Penganut dualisme mengklaim bahwa tidak ada yang dapat menjadi sumber dari
lawannya: misalnya, kejahatan tidak mungkin berasal dari kebaikan. Akibatnya, baik
kejahatan maupun kebaikan pasti sudah ada sejak kekal. Artinnya, ada satu asas
pokok pertama yang kekal (sebagian orang menyebutnya subtansi) di dasar segala
kebaikan, dan satu asas pokok pertama lain di akar segala kejahatan.

Terdapat dua reaksi argumen ini terhadap teisme. Pertama, kebaikan dapat
menimbulkan kejahatan, bukan secara esensial melainkan secara insidental. Kedua,
tidak semua yang berlawanan mempunyai asas-asas pokok pertama, terutama asas
pokok ( atau subtansi-subtansi ) pertama yang kekal.
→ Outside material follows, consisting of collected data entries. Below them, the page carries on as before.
(** ** The component as a transition system *)

(** After a handler React renders again; the limit effect runs when
    [chips.length] differs from the previous render's (its other dependency,
    [limit], never changes), and its [setState] calls cause one more render. *)
Definition settle (p : EmailInputProps) (prevLength : nat) (s : State) : State :=
  if (List.length (chips s) =? prevLength)%nat then render s
  else render (limitEffect p (render s)).

(** Mounting: the [useState] initial values, the first render, and the first
    run of the limit effect.  [now] is what [Date.now()] returns in the
    initializer of [chips]. *)
Definition mount (p : EmailInputProps) (now : Z) : State :=
  render (limitEffect p (render (mkState (initialChips p now) false false false None))).

(** What the user can do: edit the text of the input, press a key in it,
    move the focus away from it, or activate the delete button of the chip
    shown at position [i]. *)
Inductive Event : Type :=
| Change (text : string)
| KeyDown (keyPressed : string) (now : Z)
| Blur (now : Z)
| ChipClick (i : nat).

(** The handler bound to each event.  The events of the input only occur
    while the input is rendered, a delete button only exists for a chip that
    is shown. *)
Definition dispatch (p : EmailInputProps) (ev : Event) (s : State) : State * Calls :=
  match ev with
  | Change text =>
      match inputRef s with
      | Some _ => (setInputRef (Some text) s, [])
      | None => (s, [])
      end
  | KeyDown keyPressed now =>
      match inputRef s with
      | Some _ => handleKeyDown p keyPressed now s
      | None => (s, [])
      end
  | Blur now =>
      match inputRef s with
      | Some _ => updateChips p now s
      | None => (s, [])
      end
  | ChipClick i =>
      match nth_error (chips s) i with
      | Some chip => deleteChip p (Some chip) s
      | None => (s, [])
      end
  end.

Definition step (p : EmailInputProps) (ev : Event) (s : State) : State * Calls :=
  let '(s', calls) := dispatch p ev s in
  (settle p (List.length (chips s)) s', calls).
(** C8 (as amended).  In a text of the form
    [pre ++ "CERTIFICATE OF COMPLETION" ++ mid ++ "This certificate" ++ post]
    where [mid] is well formed, no well-formed span starts further left
    and none from the same start is longer (the capture is greedy: it runs
    to the last "This certificate" it can reach), method 1 extracts [mid]
    with its whitespace runs collapsed to one space and its ends
    trimmed. *)
Theorem anchor_capture_leftmost_longest (pre mid post : pystr) :
  let text := pre ++ CoC ++ mid ++ TC ++ post in
  well_formed_span mid = true ->
  (forall pre' mid' post',
     text = pre' ++ CoC ++ mid' ++ TC ++ post' ->
     well_formed_span mid' = true -> length pre <= length pre') ->
  (forall mid' post',
     mid ++ TC ++ post = mid' ++ TC ++ post' ->
     well_formed_span mid' = true -> length mid' <= length mid) ->
  method1 text None = Some (collapsed mid).
Proof.
  intros text Hwf Hleft Hlong.
  (* no match starts inside [pre] *)
  assert (Hskip : forall a b pv', pre = a ++ b -> b <> [] ->
            Re.match_at pat_anchor (0 + length a) pv'
              (b ++ CoC ++ mid ++ TC ++ post) = None).
  { intros a b pv' Hpre Hb. unfold Re.match_at.
    destruct (Re.run pat_anchor _ Some) as [r|] eqn:Hr; [|reflexivity].
    exfalso.
    apply anchor_sound in Hr
      as (r1 & n & j & Hs & Hn & Hj & Hle & Hq & Hqj & Hok & _).
    destruct (span_of_match r1 n j Hn Hj Hle Hq Hqj Hok)
      as (w & tail & _ & Hr1 & Hwf').
    assert (Hlen : length pre <= length a).
    { apply (Hleft a (take (n + j) r1 ++ w) tail); [|exact Hwf'].
      unfold text. rewrite Hpre, <- app_assoc, Hs.
      rewrite Hr1 at 1. rewrite <- !app_assoc. reflexivity. }
    rewrite Hpre, length_app in Hlen. destruct b; [congruence|]. cbn in Hlen. lia. }
  destruct (search_from_skip pat_anchor 0 None pre _ Hskip) as [pv' Hsearch].
  (* there is a match at the end of [pre] *)
  destruct (well_formed_span_inv mid Hwf) as (c & g & d & Hmid & Hc & Hd & Hg & Hqg).
  set (r1 := mid ++ TC ++ post).
  destruct (Re.run pat_anchor (Re.MState (0 + length pre) pv' (CoC ++ r1) []) Some)
    as [r|] eqn:Hr.
  2:{ exfalso. revert Hr. apply (anchor_complete _ _ r1 [] 1 (length g)).
      - lia.
      - destruct g; [congruence | cbn; lia].
      - unfold r1. rewrite Hmid, length_app. cbn [length].
        rewrite length_app. lia.
      - unfold r1. rewrite Hmid. cbn [app take forallb]. rewrite Hc. reflexivity.
      - unfold r1. rewrite Hmid. cbn [app drop].
        rewrite drop_0, <- app_assoc, take_app_length. exact Hqg.
      - exists [d], post. unfold r1. rewrite Hmid.
        change (1 + length g) with (S (length g)). cbn [app drop].
        rewrite <- app_assoc, drop_app_length. cbn [forallb]. rewrite Hd.
        split; [reflexivity|]. split; [discriminate | reflexivity]. }
  pose proof Hr as Hsound.
  apply anchor_sound in Hsound
    as (r1' & n & j & Hs & Hn & Hj & Hle & Hq & Hqj & Hok & Hmax & Hpos & Hcaps).
  apply app_inv_head in Hs. subst r1'.
  destruct (span_of_match r1 n j Hn Hj Hle Hq Hqj Hok)
    as (w & tail & [Hw Hwne] & Hr1 & Hwf').
  (* the span matched is [mid] itself *)
  assert (Hlen : length (take (n + j) r1 ++ w) = length mid).
  { apply Nat.le_antisymm.
    - apply (Hlong _ tail); [|exact Hwf']. fold r1. rewrite Hr1 at 1.
      rewrite <- !app_assoc. reflexivity.
    - destruct (Nat.le_gt_cases (length mid) (length (take (n + j) r1 ++ w)))
        as [?|Hlt]; [assumption|]. exfalso.
      rewrite length_app, length_take, Nat.min_l in Hlt by lia.
      assert (Hw1 : 1 <= length w) by (destruct w; [congruence | cbn; lia]).
      apply (Hmax (length mid - 1 - n)); try lia.
      + unfold r1. rewrite length_app. lia.
      + assert (Hqm : forallb name_chr mid = true).
        { unfold well_formed_span in Hwf. rewrite !andb_true_iff in Hwf. tauto. }
        rewrite forallb_forall in *. intros x Hx. apply Hqm.
        apply list_elem_of_In in Hx. apply list_elem_of_In.
        apply elem_of_take in Hx as (i & Hx & Hi).
        rewrite lookup_drop in Hx. unfold r1 in Hx.
        rewrite lookup_app_l in Hx by lia.
        eapply list_elem_of_lookup_2, Hx.
      + replace (n + (length mid - 1 - n)) with (length mid - 1) by lia.
        exists [d], post. unfold r1. rewrite Hmid. cbn [length].
        rewrite length_app. cbn [length].
        replace (S (length g + 1) - 1) with (S (length g)) by lia.
        cbn [app drop]. rewrite <- app_assoc, drop_app_length.
        cbn [forallb]. rewrite Hd.
        split; [reflexivity|]. split; [discriminate | reflexivity]. }
  assert (Hmid' : mid = take n r1 ++ take j (drop n r1) ++ w).
  { assert (H1 : mid = take (length mid) r1)
      by (unfold r1; rewrite take_app_length; reflexivity).
    assert (H2 : take (n + j) r1 ++ w = take (length mid) r1).
    { rewrite <- Hlen. symmetry. apply (take_prefix _ (TC ++ tail)), Hr1. }
    rewrite H1 at 1. rewrite <- H2, <- take_take_drop, <- app_assoc.
    reflexivity. }
  (* the name is made from group 1 *)
  unfold method1, Re.search. unfold text. rewrite Hsearch.
  fold r1. erewrite search_from_hit
    by (unfold Re.match_at; rewrite Hr; reflexivity).
  rewrite (group1_slice pre r1 _ n j); [| reflexivity | exact Hle |].
  2:{ cbn [Re.m_caps]. rewrite Hcaps. cbn [Nat.add]. reflexivity. }
  fold (collapsed (Py.strip (take j (drop n r1)))).
  destruct (negb _); f_equal;
    rewrite collapsed_strip, Hmid', collapsed_ws_app, collapsed_app_ws;
    auto.
Qed.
Ketika penganut teisme mengatakan bahwa kejahatan bukanlah "sesuatu" (subtansi),


dia tidak bermaksud mengatakan bahwa kejahatan "bukan apa-apa" (yaitu, tidak
nyata). Kejahatan adalah ketiadaan yang nyata. Kebutaan itu nyata yakni ketiadaan
penglihatan yang nyata.

Finitisme: kebaikan kurang memiliki kuasa yang tidak terbatas untuk memerangi
kejahatan. Argumen yang mendukung finitisme sebagai berikut:

1. Allah ada
2. seandainya Allah mahakuasa, Dia tentu bisa membinasakan kejahatan
3. kejahatan tidak dibinasakan
4. Karena itu, Allah (meskipun Dia ingin sekali menghancurkan kejahatan dan
sebagaian besar orang menganggap Dia melakukan hal itu) tidak mahakuasa

Respon finite godism terhadap kejahatan mengandung beberapa masalah. Pertama


respon itu sebenarnya bukan jalan keluar atas kejahatan. Kejahatan dibiarkan tak
terkalahkan dan situasi dibiarkan dalam konflik tak berkesudahan. Satu-satunya
jaminan nyata bahwa kejahatan akan dikalahkan ialah jika ada satu Allah yang penuh
kasih serta penuh kuasa secara tak terbatas yang justru dibuang oleh finite godism.
Banyak penganut teisme berpendapat bahwa suatu Allah yang terbatas bukanlah
Allah.

Impossiblism (paham kemustahilan) : Allah tidak mengetahui sebelumnya tentang


kejahatan. Mereka mengklaim bahwa Allah adalah mahakusa serta mahatahu, tetapi
membantah bahwa ketika menciptakan dunia ini Dia dapat meramalkan akan terjadi
kejahatan. Karena itu, Allah terbebas dari tuduhan tentang kejahatan sebab Dia tidak
mengetahui apa yang akan akan dilakukan mahluk-mahluk bebas itu ketika Dia
menciptakan mereka. Penalaran yang mendukung paham ini adalah sebagai berikut:

1. Allah dapat mengetahui apa saja yang mungkin


2. Dia tidak dapat mengetahui yang tidak mungkin
3. Adalah mustahil untuk mengetahui lebih dahulu apa yang akan dilakukan oleh
mahluk- mahluk bebas
4. oleh karena itu, ketika Allah menciptakan mahluk-mahluk bebas Dia tidak
mengetahui bahwa mereka telah berbuat dosa

Menurut penganut impossblism, kita bebas atau tidak bebas. Jika kita bebas, maka
Allah mustahil mengetahui secara pasti apa yang kita lakukan dengan kebebasan kita.

2
Dan jika Allah tidak mengetahui bahwa kejahatan akan terjadi, maka Dia tidak dapat
disalahkan atas penciptaan dunia ini.

Satu sanggahan terhadap impossblism telah disebutkan, yaitu bahwa Allah bersifat
non-temporal. Dia tidak melihat lebih dahulu kejahatan yang akan terjadi, tetapi dia
melihat kejahatan apa yang akan sedang terjadi. Mengetahui apa yang sedang
dilakukan dengan pilihan bebas bukanlah bertentangan dengan pilihan bebas;
demikian juga mengetahui secara pasti apa yang akan dilakukan oleh pilihan bebas
bukanlah bertentangan dengan pilihan bebas.

Kesimpulan

Ada tiga cara pokok untuk menghubungkan Allah dengan kejahatan. Beberapa orang
menerima kejahatan dan menyangkal realitas Allah (ateisme). Yang lain menerima
Allah dan menyangkal realitas kejahatan (panteisme). Akhirnya banyak orang
berusaha menerima dua-duanya. Dualisme menyatakan bahwa kebaikan dan kejahatan
dalam posisi berlawanan selama-lamanya, dan ini berarti menyangkal supremasi Allah.